Al sur la de Isla del Olvido, bañada por las cálidas aguas del Mar de Libia. A los pies de las Montañas Blancas. Camuflada entre barrancos y ensenadas, se halla La Sfakia. Un lugar de encuentro para quien vaga...







martes, 5 de abril de 2011

Juana


Hace más de ochenta años, Juana, mi abuela, nació en un pequeño pueblo de Córdoba, famoso por su cueva y sus murciélagos. Ella no recuerda el año, tal vez nunca lo supo, siempre dice que cuando acabó la Guerra contaba con nueve. Y es que, desde que se fuera al cortijo de un guardia civil, pariente lejano, a trabajar como sirvienta infantil, no ha vuelto a su Zueros. Nadie le enseñó ni a leer, ni a escribir, sin embargo, tiempo después, cuando mi abuelo enviaba desde Alemania, la parte del jornal que no se gastaba en vino, era ella quien, gracias a la ya mítica libretilla, organizaba, a base de palillos, escritos y tachados, las finanzas familiares. Eran tiempos duros, en Luque, muy cerquita de Cabra, donde aquella mujer, sola, cuidaba de sus ocho hijos. Cuatro machos y cuatro hembras, como a Antonio, mi abuelo, le gustaba presumir. Por las noches, Juana apenas podía pegar ojo, pues el miedo a una calle solitaria y sin alumbrado, le impedía abrir las ventanas y liberar la casa del sofoco veraniego, teniendo que pasar las horas, abanicando a los más pequeños, para que se durmieran. Con el tiempo se fueron, como tantos, hacia el norte, a la Barcelona desarrollista de los primeros setenta. Dejaron los campos de olivos, las calles empedradas teñidas de cal, el castillo en lo alto del lomo, y se fueron a un piso cualquiera, en un barrio cualquiera, de un pueblo cualquiera, convertido ya en ciudad dormitorio.
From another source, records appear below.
(* ===== verification/_CoqProject ===== *)
-Q . S2P
Prelude.v
GoInt.v
Sha256.v
Abi.v
Protobuf.v
Packet.v
Broker.v
BrokerInv.v
BrokerSys.v
BrokerProps.v
BrokerTimers.v
Session.v
SessionSys.v
SessionAcks.v
SessionProps.v
SessionSpec.v
EndToEnd.v
Callback.v
CallbackSys.v
GoStrings.v
GoText.v
Supervisor.v
RakNet.v
RunOnce.v
RunOnceProps.v
Launches.v
EmbeddedRun.v
EmbeddedRunInv.v
EmbeddedRunProps.v
Ready.v
Options.v
MergeMap.v
Config.v
Server.v
Gate.v
Os.v
Download.v
Locate.v
Library.v
Launch.v
ServerRun.v
Managed.v
Base64.v
Commands.v
Examples.v
Locks.v
Healthcheck.v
A uno de esos bloques altos y sin ascensor, construídos a toda prisa, para albergar una mano de obra barata, que tal vez nadie pensó que pudiera envejecer. Pero envejecieron, y ahora ya son más de ochenta, las primaveras que cuenta Juana. Y hace ya algún tiempo que dejó su piso del barrio. Por necesidad, no por gusto. Porque ya no podía subir los tres pisos, que parecían seis, con sus altos y desiguales escalones. Porque ya ni siquiera puede andar, tras cuatro derrames cerebrarles en menos de dos años. Y es que Juana ya no puede atender los geranios del balcón, que tanto le gustaban, y de los que ya ni se acuerda, no por olvido, sino porque sabe que son las flores de otro tiempo. Y lo acepta, en su sencilla sabiduría, se adapta a las circunstancias que la vida le depara. Y vuelve, tras el atropello súbito de la enfermedad, a recuperar el brillo ocre de su piel y el negro nítido de sus ojos.
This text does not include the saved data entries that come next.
(* ===== verification/Prelude.v ===== *)
(** * geyserlite: a verification library for the Go host of the Geyser native image

    [src/go] runs GeyserMC's Bedrock server, compiled to a native image, inside or next to
    a Go program (the Gate proxy): it finds or downloads the native code, configures and
    supervises it, and brokers the "verified ingress" by which Gate and the native side
    agree, once per connection, on who is connecting. This library models that Go code and
    proves what makes it correct.

    ** The parts, and the files that model them

    - Foundations. Prelude.v: results of Go code ([res]: value, error or panic), byte
      strings and slice bounds. GoInt.v: machine integers with their wrap-around,
      big-endian coding, time. Sha256.v: SHA-256 and HMAC, executable, and the class [Mac]
      by which the rest uses them. GoStrings.v, GoText.v: what is used of [strings],
      [strconv], [unicode] and [encoding/hex]. Os.v: files, paths and requests in a monad
      [io] with weakest preconditions; any operation can fail. Abi.v: the constants of the
      ABI module, which is not in the repository, as a class with its documented laws.
    - The broker ([go/ingress.go]: [ingressBroker]). Broker.v has one function per method.
      BrokerInv.v: the invariant. BrokerSys.v: its methods interleaved, the specification
      [spec_step] and the refinement. BrokerProps.v, BrokerTimers.v: the theorems.
    - The subprocess transport ([go/subprocess_ingress.go]). Packet.v: the authenticated
      packets; Protobuf.v: [extractIngressCorrelation]; Session.v: the sections of
      [assign], [readLoop], [close], [wait] and the timers; SessionSys.v: their
      interleaving with an adversary on the connection; SessionAcks.v, SessionProps.v:
      invariants; SessionSpec.v: the theorems. The session is a client of the interface
      [IngressSink], which the broker implements. EndToEnd.v: the session, the broker and
      the broker's client as one system.
    - The embedded transport ([go/embedded_ingress.go], [go/embedded.go]). Callback.v: the
      gate of a generation and the two native callbacks; CallbackSys.v: any number of
      generations, supervisors and native threads. EmbeddedRun.v: [embeddedRunner.run],
      its locked goroutine, [pollHealth] and [callOnAttachedThread] over the life of the
      isolate, interleaved with the process of CallbackSys.v; EmbeddedRunInv.v: the
      invariant; EmbeddedRunProps.v: the theorems, and runs played step by step.
    - Supervision. Supervisor.v: [go/backoff.go] and the restart loop of
      [go/subprocess.go]; RunOnce.v: one launch, [runOnce], interleaved with the process, the
      readers of its output and the session of SessionSys.v; RunOnceProps.v: its theorems;
      Launches.v: the loop over such launches, one after the other, in a process whose other
      runners number theirs with the same counter; Ready.v: the reader of the output.
    - The public surface. Options.v: [go/geyserlite.go], [go/options.go], [go/fly.go],
      [go/floodgate.go]; Server.v: [New], [Start], [Stop], [Healthy] of [go/server.go] from
      any number of goroutines; ServerRun.v: a server beside its runner, which is behind the
      interface [RunnerSys]; Managed.v: both runners implement it; Gate.v:
      [go/integration/gate].
    - Configuration. MergeMap.v: the deep merge on a heap of shared Go maps; Config.v:
      [buildConfigMap]. Both of [go/config.go].
    - Native code on disk. Download.v: [go/download.go]; Locate.v: [go/locate.go] and
      [go/embed*.go]; Library.v: [load] of [go/embedded.go], which opens the library and binds
      its symbols; Launch.v: the work directory of a run ([writeFloodgateKey],
      [renderConfig], [copyPermissionsYML], the deferred removal).
    - The health probe. RakNet.v: [buildPing], [parsePong], [Probe] and [Wait] of
      [go/internal/synthetic/bedrock.go].
    - The commands and the examples. Commands.v: [go/cmd], from the parsed flags to the exit
      code; Examples.v: [go/examples], from the environment to the options of [New];
      Base64.v: what they use of [encoding/base64]; Healthcheck.v: [main] of
      [go/examples/healthcheck] with its goroutines and the signal, around a server of
      ServerRun.v.
    - The locks. Locks.v: the methods of the broker, the session, the generations and the
      server, reduced to the mutexes, the [sync.Once] and the wait groups they use and to
      their calls to the outside ([lk_open] is [open] and so on), run by any number of
      goroutines.

    ** How the code is read

    A struct is a record, an enum of Go a [Z], a sum of errors an inductive type. A method
    under a mutex is a function on the state; code that other goroutines can interleave
    with is cut into sections, a phase each, and a step relation runs the sections in any
    order ([step], [sstep], [pstep], [lstep], [rstep], [ostep]), and systems are composed by a
    relation whose steps are theirs ([jstep], [svstep], [mstep]). What the environment
    decides (the clock, the order of ranging over a map, the code a native call returns,
    the bytes read from a connection, which operations of the file system fail) is an
    argument of the functions, so a theorem holds for all of it. Shared Go maps live on a heap
    (MergeMap.v); channels with room are lists or options, a send without a receiver waits.

    ** What is shown

    - Broker: it refines "a handle is opened, bound once, consumed once"
      ([broker_refines_spec], [published_at_most_once]); its invariant; the behaviour of
      [open], [assign], [deliver] on every branch, errors included; assignments expire.
    - Packets: a packet is accepted only if it is the encoding of what it decodes to
      ([decode_only_encodings]); the round trip; refusals of replayed and forged packets;
      the correlation reader accepts exactly a grammar of protobuf messages.
    - Session: [assign] succeeds only on an acknowledgement that came in time, each frame is
      delivered once, every failure closes the session for good, sequence numbers,
      termination of [assign], no panic, the key is wiped after the last use.
    - From the process to the client: a frame that the client receives was sent by the
      process, for a correlation that the client assigned to the frame's connection and the
      process had acknowledged ([frames_end_to_end]).
    - Embedded: nothing of a generation runs once it is drained ([callbacks_drained]); the
      isolate is used only while live and torn down once ([isolate_discipline]); what a
      run leaves behind ([run_returns_clean]); a cancelled run ends, unless it waits for a
      [geyser_run] that was not told to return ([run_terminates]).
    - A launch of the subprocess: what it leaves behind, which is nothing but, on the paths
      of the error named, a copy of the key or the write end of a pipe ([once_leaves_clean]);
      its session is a run of the session system ([once_session_runs]); it ends
      ([once_ends]); its error has the cause it names ([once_returns_cause]), though every
      clean exit can be reported as the session's end instead ([clean_exit_races]). The
      launches of a run: each ends as clean before the next, and the broker serves the newest
      only ([restarts_isolated]); their loop is the loop of Supervisor.v
      ([launches_refine_loop]) and is never stuck ([loop_progress]).
    - Server and Gate: one run, errors of the lifecycle ([server_lifecycle]); a server that
      has stopped is over ([subprocess_server_over]), and a [Stop] ends
      ([subprocess_stop_ends], [embedded_stop_ends]);
      a configuration in Gate's terms becomes the options it means, the key intact.
    - Files: a download that succeeds has the sum of the manifest and nothing else of the
      user's files is changed whatever fails ([download_verified]); the order of the
      sources ([locateBinary_spec]); what is in the work directory, with which permissions,
      and that it goes away, unless a goroutine that outlives the run makes it again
      ([prepare_stages], [run_cleans_up]); what is bound of the library,
      and which error says what is not ([load_binds]).
    - Configuration: the rendered map is the baseline, then the typed options, then the
      overrides, key by key ([buildConfigMap_spec], [mergeMap_spec]), and has the types that
      Geyser reads if baseline and overrides have ([config_well_typed]).
    - Commands and examples: the exit codes and what they say ([bedrock_probe_exit],
      [integration_test_exit]); the examples' options are accepted ([examples_get_servers]),
      and what Geyser is configured with on Fly ([fly_key_round_trip], [fly_config]); the
      end of healthcheck, which may come before that of Geyser ([healthcheck_ends]).
    - Locks: every mutex has one holder, none deadlocks, none but the one around the writes
      is held up by a connection or by native code, and what runs ends once its calls to
      the outside return ([no_deadlock]).
    - Supervisor and probe: the delays, the number of runs, the boot line, the pong and the
      inputs on which parsing it panics.

    ** Bounds and fuel

    Integers have the width they have in Go ([uwrap], [swrap]; lengths are below [2^63]).
    Fuel appears where a loop is not structural: [extract_loop] (the length of the frame
    is enough, [extract_loop_total]), [strip_loop] (the length of the line), [mergeMap] (the
    depth of the source; a theorem gives the fuel), [ancestors] (the length of the path).
    The proofs of termination of the concurrent systems are measures: no schedule runs
    for ever ([assign_terminates], [run_terminates], [once_ends], and [mleft] for a server);
    what can raise them is in the theorems: a thread more that an [assign] attaches, the
    [select] of the restart loop taking the timer that elapsed with the context.

    ** What is not modelled

    - What is in the native library (whether it opens, its symbols, what its functions
      return), the YAML library, HTTP beyond a response or none, and the cryptographic
      strength of HMAC: parameters.
    - Windows paths, symbolic links, and other processes changing files between two
      operations of this one.
    - Memory visibility below a critical section: a section runs as one step (Locks.v shows
      that a mutex has one holder). The session's [closeOnce] body and the channel sends into
      buffers with room are one step each. Locks.v leaves the data out: each branch of the
      code is possible there, and a reader has any finite number of turns.
    - What os/exec, sockets and pipes do inside: their calls return anything they may.
      Of the commands and examples: the parsing of flags, the formats of what is printed,
      and what net/http does around the handlers.
    - In EmbeddedRun.v, [geyser_run] and [geyser_shutdown] are calls that return any code, but
      for one thing that the Go code relies on, the latch of GeyserBridge.java: [geyser_run]
      puts its own in place and then returns once [geyser_shutdown] has counted that down, or
      by itself ([shut], [exits]).
    - In Launch.v, the goroutine of an embedded run that outlives it does what it still does
      after the removal of the directory, not in the middle of it.
    - In Managed.v, the preparation of a run is one step, which fails with any error of
      Launch.v or not, and the removal of its directory is left to Launch.v.
    - In Launches.v, the sessions' goroutines of an earlier launch: they have ended by then,
      but for the timers of its assignments, which find the session closed.
    - The rest of the Java overlay and the Rust bindings (other languages; the constants that the
      overlay repeats are [abi_v1]), packaging and workflows. *)

From stdpp Require Export base tactics list gmap strings numbers fin_maps.
From Stdlib Require Export ZArith Lia.

#[global] Open Scope Z_scope.
#[global] Unset Printing Records.

(** ** Results of Go code

    A Go function that may return an error or panic returns a [res E A]:
    [Ok] for a normal return, [Err] for a non-nil error value and [Panic] for
    a run-time panic (index or slice out of range). *)

Inductive res (E A : Type) : Type :=
| Ok (a : A)
| Err (e : E)
| Panic.
Arguments Ok {E A} a.
Arguments Err {E A} e.
Arguments Panic {E A}.

#[global] Instance res_ret {E} : MRet (res E) := λ A a, Ok a.
#[global] Instance res_bind {E} : MBind (res E) := λ A B f m,
  match m with Ok a => f a | Err e => Err e | Panic => Panic end.
#[global] Instance res_fmap {E} : FMap (res E) := λ A B f m,
  match m with Ok a => Ok (f a) | Err e => Err e | Panic => Panic end.

#[global] Instance res_eq_dec `{EqDecision E, EqDecision A} : EqDecision (res E A).
Proof. solve_decision. Defined.

(** [err_if b e]: the early return [if b { return e }]. *)
Definition err_if {E} (b : bool) (e : E) : res E unit := if b then Err e else Ok tt.

Lemma res_bind_Ok {E A B} (a : A) (f : A → res E B) : (Ok a ≫= f) = f a.
Proof. done. Qed.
Y es que en ellos, a través de esos ojos negros, me parece adentrarme en los destellos, en los conocimientos que no enseñan los libros. En las huellas del camino que debe llevarme a mí mismo. En el bagaje de quienes me precedieron y esperan, de algún modo extraño, que yo desaga entuertos, que enderece velas y lleve luz a lugares, que aunque puede parecerlo, están todo, menos muertos.